*WORK ORDER*:
Each line that holds the word "endsWith" counts once; give the total for the records below and nothing else.
[DATA IN THIS EXERCISE Boundary: Start]
(** [!!v] for a value that is a string, [null] or [undefined]. *)
Definition truthy_opt (v : option string) : bool :=
  match v with
  | Some s => truthy s
  | None => false
  end.

(** [a || b] on such values. *)
Definition or_else (a : option string) (b : string) : string :=
  match a with
  | Some s => if truthy s then s else b
  | None => b
  end.

(** [s.startsWith(searchString)] *)
Definition startsWith (s searchString : string) : bool :=
  String.prefix searchString s.

(** [s.endsWith(searchString)]: the last [searchString.length] code units of
    [s] are compared with [searchString]. *)
Definition endsWith (s searchString : string) : bool :=
  let len := String.length s in
  let searchLength := String.length searchString in
  if Nat.ltb len searchLength then false
  else String.eqb (substring (len - searchLength) searchLength s) searchString.

(** [s.includes(searchString)]: some position of [s] starts an occurrence. *)
Fixpoint includes (s searchString : string) : bool :=
  String.prefix searchString s ||
  match s with
  | EmptyString => false
  | String _ s' => includes s' searchString
  end.

(** [Array.prototype.sort()] without comparator, on an array of strings:
    ascending code-unit order.  The order is total and antisymmetric, so
    the sorted array does not depend on the sorting algorithm. *)
Fixpoint sort_insert (x : string) (l : list string) : list string :=
  match l with
  | [] => [x]
  | y :: l' => if String.leb x y then x :: l else y :: sort_insert x l'
  end.

Definition sort (l : list string) : list string := foldr sort_insert [] l.

(** [JSON.stringify] on an array of strings.  [QuoteJSONString] escapes the
    quote, the backslash and the control characters. *)
Definition hex_digit (n : nat) : ascii :=
  match n with
  | 0 => "0" | 1 => "1" | 2 => "2" | 3 => "3" | 4 => "4" | 5 => "5"
  | 6 => "6" | 7 => "7" | 8 => "8" | 9 => "9" | 10 => "a" | 11 => "b"
  | 12 => "c" | 13 => "d" | 14 => "e" | _ => "f"
  end%char.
[DATA IN THIS EXERCISE Boundary: End]
*THE ANSWER*:
2